Isomeric Pharmacy Solutions LLC (Isomeric) and three executives are permanently enjoined from manufacturing and distributing drugs considered adulterated in violation of the federal Food, Drug and Cosmetic Act (FDC Act) (21 U.S.C. §301 et seq.). The injunction was entered in the Utah district court following a complaint entered by the Department of Justice (DOJ) after finding that Isomeric, a compounding pharmacy, was producing drugs under insanitary conditions.

Isomeric

Isomeric manufactures, labels, and distributes drugs, particularly injectable hormones and corticosteroids, as well as ophthalmic drops. Most of the drugs are directly distributed to physicians. The company initiated three recalls in 2016 involving three types of injectable drugs. In April 2017, Isomeric recalled all lots of non-expired drug products that should have been sterile and were compounded between October 4, 2016 and February 7, 2017.

Complaint

According to the complaint, the FDA found that Isomeric repeatedly found several types of microorganisms in the air and on surfaces that should have been sterile. Products that were manufactured in these areas were prepared in insanitary conditions.
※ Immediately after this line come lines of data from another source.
Lemma list_admin_filters_by_user_witness :
  ∃ body w',
    attachmentsList (listAs root None (Some "alice") firstPage) (database true)
    = (Returned body, w')
    ∧ ∃ rows,
        list_data body = map presentAttachment rows
        ∧ Forall (λ a, userId a = "alice") rows.
Proof.
  destruct (attachmentsList (listAs root None (Some "alice") firstPage) (database true))
    as [[body | e] w'] eqn:Hrun; [| vm_compute in Hrun; discriminate].
  exists body, w'. split; [reflexivity |].
  apply (list_admin_filters_by_user
           (listAs root None (Some "alice") firstPage) (database true) w' body "alice");
    [reflexivity | reflexivity | discriminate | exact Hrun].
Defined.

(** Alice may read the handbook; Mallory, of another team, may not. *)
Lemma list_by_document_requires_read_witness :
  attachmentsList (listAs mallory (Some "handbook") None firstPage) (database true)
  = (Thrown AuthorizationError, database true)
  ∧ ∃ body rows,
      attachmentsList (listAs alice (Some "handbook") None firstPage) (database true)
      = (Returned body, database true)
      ∧ list_data body = map presentAttachment rows
      ∧ Forall (λ a, documentId a = Some "handbook") rows.
Proof.
  split.
  - destruct (list_by_document_requires_read
                (listAs mallory (Some "handbook") None firstPage) (database true)
                "handbook" eq_refl) as [Hdenied _]; [discriminate |].
    apply Hdenied. reflexivity.
  - destruct (list_by_document_requires_read
                (listAs alice (Some "handbook") None firstPage) (database true)
                "handbook" eq_refl) as [_ Hallowed]; [discriminate |].
    apply Hallowed. reflexivity.
Defined.

(** Alice has three uploads in the gallery, stored out of order; she asks
    for two of them after the newest. *)
Lemma list_pages_newest_first_witness :
  ∃ body w',
    attachmentsList (listAs alice None None (mkPagination 1%nat 2%nat)) gallery
    = (Returned body, w')
    ∧ list_total body = 3%nat
    ∧ list_pagination body = mkPagination 1%nat 2%nat
    ∧ (∃ sorted,
         sorted ≡ₚ [sketch; draft; logo]
         ∧ StronglySorted newerFirst sorted
         ∧ list_data body = map presentAttachment (take 2%nat (drop 1%nat sorted)))
    ∧ length (list_data body) = 2%nat
    ∧ list_data body = map presentAttachment [logo; sketch].
Proof.
  destruct (attachmentsList (listAs alice None None (mkPagination 1%nat 2%nat)) gallery)
    as [[body | e] w'] eqn:Hrun; [| vm_compute in Hrun; discriminate].
  exists body, w'. split; [reflexivity |].
  destruct (list_pages_newest_first _ _ _ _ Hrun)
    as (Htotal & Hpage & Hsorted & Hlength & _).
  split_and!.
  - exact Htotal.
  - exact Hpage.
  - exact Hsorted.
  - rewrite Hlength, Htotal. reflexivity.
  - vm_compute in Hrun. injection Hrun as <- _. reflexivity.
Defined.
(** A small transaction spending one output into two. *)
Definition sample_tx : full_tx.t :=
  full_tx.mk
    [input.mk (out_point.mk (zeros hash_size) 3)
       (output.mk (zeros hash_size) 10)]
    [output.mk (zeros hash_size) 4; output.mk (zeros hash_size) 6]
    [[x00; x01]].

Lemma sample_tx_wf : full_tx.wf sample_tx.
Proof.
  unfold full_tx.wf, full_tx.small, input.wf, out_point.wf, output.wf, is_u64.
  simpl. repeat constructor; simpl; lia.
Qed.

Lemma full_tx_wire_roundtrip_witness :
  from_buffer full_tx.dflt get_full_tx (make_buffer (put_full_tx sample_tx)) =
    Some sample_tx.
Proof. apply full_tx_wire_roundtrip, sample_tx_wf. Defined.

(** The wire format of a compact transaction, its attestation map
    included, loses nothing; [reads] only has to cover the attestations. *)
Theorem compact_tx_wire_roundtrip reads tx :
  compact_tx.wf reads tx →
  from_buffer compact_tx.dflt (get_compact_tx reads)
    (make_buffer (put_compact_tx tx)) = Some tx.
Proof. apply from_make_buffer, get_compact_tx_roundtrip. Qed.

Definition sample_ctx : compact_tx.t :=
  compact_tx.mk (zeros hash_size) [zeros hash_size] [replicate hash_size x01]
    {[ zeros pubkey_len := zeros sig_len ]}.

Lemma compact_tx_wire_roundtrip_witness :
  from_buffer compact_tx.dflt (get_compact_tx 1)
    (make_buffer (put_compact_tx sample_ctx)) = Some sample_ctx.
Proof.
  apply compact_tx_wire_roundtrip.
  unfold compact_tx.wf, full_tx.small, sample_ctx; simpl.
  rewrite map_size_singleton. split_and!; try done; try lia.
  - by repeat constructor.
  - by repeat constructor.
  - by apply map_Forall_singleton.
Defined.

Section IdTheorems.
Context `{Hasher} `{Secp256k1} `{!Secp256k1Laws}.

(** The UHS ID a transaction creates for its output [i] is the hash of
    the input that later spends that output, so what one transaction adds to
    the set is what the next one removes. *)
Theorem output_uhs_id_is_spending_input tx i inp :
  input_from_output tx i = Some inp →
  compact_tx.m_uhs_outputs (compact tx) !! i = Some (input_hash inp).
Proof.
  unfold input_from_output, input_from_output_with.
  rewrite lookup_compact_output. intros E. case_scrut; simplify_eq; simpl.
  by rewrite uhs_id_is_input_hash.
Qed.

(** A transaction id commits to the inputs and outputs: two well-formed
    transactions with one id agree on both, or their serializations are an
    explicit SHA-256 collision. *)
Theorem tx_id_binding a b :
  full_tx.wf a → full_tx.wf b → tx_id a = tx_id b →
  (full_tx.m_inputs a = full_tx.m_inputs b ∧
   full_tx.m_outputs a = full_tx.m_outputs b) ∨
  collision (tx_preimage a) (tx_preimage b).
Proof.
  intros Ha Hb E. rewrite !tx_id_preimage in E.
  destruct (decide (tx_preimage a = tx_preimage b)) as [Heq|Hne].
  - left. by apply tx_preimage_inj.
  - by right.
Qed.

(** A UHS ID commits to the outpoint, the value and the witness
    commitment of the output it stands for, up to an explicit collision. *)
Theorem uhs_id_binding txid1 i1 out1 txid2 i2 out2 :
  input.wf (input.mk (out_point.mk txid1 i1) out1) →
  input.wf (input.mk (out_point.mk txid2 i2) out2) →
  uhs_id_from_output txid1 i1 out1 = uhs_id_from_output txid2 i2 out2 →
  (txid1 = txid2 ∧ i1 = i2 ∧ out1 = out2) ∨
  collision
    (bytes_of (put_input (input.mk (out_point.mk txid1 i1) out1)))
    (bytes_of (put_input (input.mk (out_point.mk txid2 i2) out2))).
Proof.
  intros Ha Hb E. rewrite !uhs_id_is_input_hash, !input_hash_preimage in E.
  destruct (decide (bytes_of (put_input (input.mk (out_point.mk txid1 i1) out1))
    = bytes_of (put_input (input.mk (out_point.mk txid2 i2) out2)))) as [Heq|];
    [|by right].
  left. apply put_input_inj in Heq; [|done|done]. by simplify_eq.
Qed.

(** An attestation made by [compact_sign] is accepted by
    [compact_verify] whatever other attestations the transaction carries. *)
Theorem sign_verify tx key att atts :
  compact_sign tx key = Ret att →
  compact_verify (compact_tx.with_attestations tx atts) att = true.
Proof.
  unfold compact_sign, compact_verify. intros E.
  destruct (keypair_create key); simplify_eq; simpl.
  rewrite xonly_parse_serialize, compact_hash_attestations.
  apply schnorrsig_correct.
Qed.

End IdTheorems.

Section IdWitnesses.
Import Toy.

Lemma output_uhs_id_is_spending_input_witness :
  compact_tx.m_uhs_outputs (compact sample_tx) !! 1 =
    Some (input_hash
      (input.mk (out_point.mk (tx_id sample_tx) 1)
         (output.mk (zeros hash_size) 6))).
Proof. by apply output_uhs_id_is_spending_input. Defined.

Lemma tx_id_binding_witness :
  (full_tx.m_inputs sample_tx = full_tx.m_inputs sample_tx ∧
   full_tx.m_outputs sample_tx = full_tx.m_outputs sample_tx) ∨
  collision (tx_preimage sample_tx) (tx_preimage sample_tx).
Proof. apply tx_id_binding; [apply sample_tx_wf..|done]. Defined.

Definition sample_input : input.t :=
  input.mk (out_point.mk (zeros hash_size) 3) (output.mk (zeros hash_size) 10).

Lemma sample_input_wf : input.wf sample_input.
Proof. by repeat split. Qed.

Lemma uhs_id_binding_witness :
  (zeros hash_size = zeros hash_size ∧ 3%Z = 3%Z ∧
   output.mk (zeros hash_size) 10 = output.mk (zeros hash_size) 10) ∨
  collision (bytes_of (put_input sample_input))
    (bytes_of (put_input sample_input)).
Proof. apply uhs_id_binding; [apply sample_input_wf..|done]. Defined.

Lemma sign_verify_witness :
  ∃ att, compact_sign sample_ctx (zeros 32) = Ret att ∧
    compact_verify (compact_tx.with_attestations sample_ctx ∅) att = true.
Proof.
  eexists. split; [|eapply (sign_verify sample_ctx (zeros 32))]; reflexivity.
Defined.

End IdWitnesses.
The FDA found that Isomeric deviated from current good manufacturing practice requirements, and failed to thoroughly review discrepancies or failures found in batches of drugs.

The injunction was entered through a consent decree as part of a settlement. Isomeric and its chief executive officer, chief sales officer, and chief operating officer will not resume manufacturing, holding, or distributing drugs until proper remedial measures have been taken.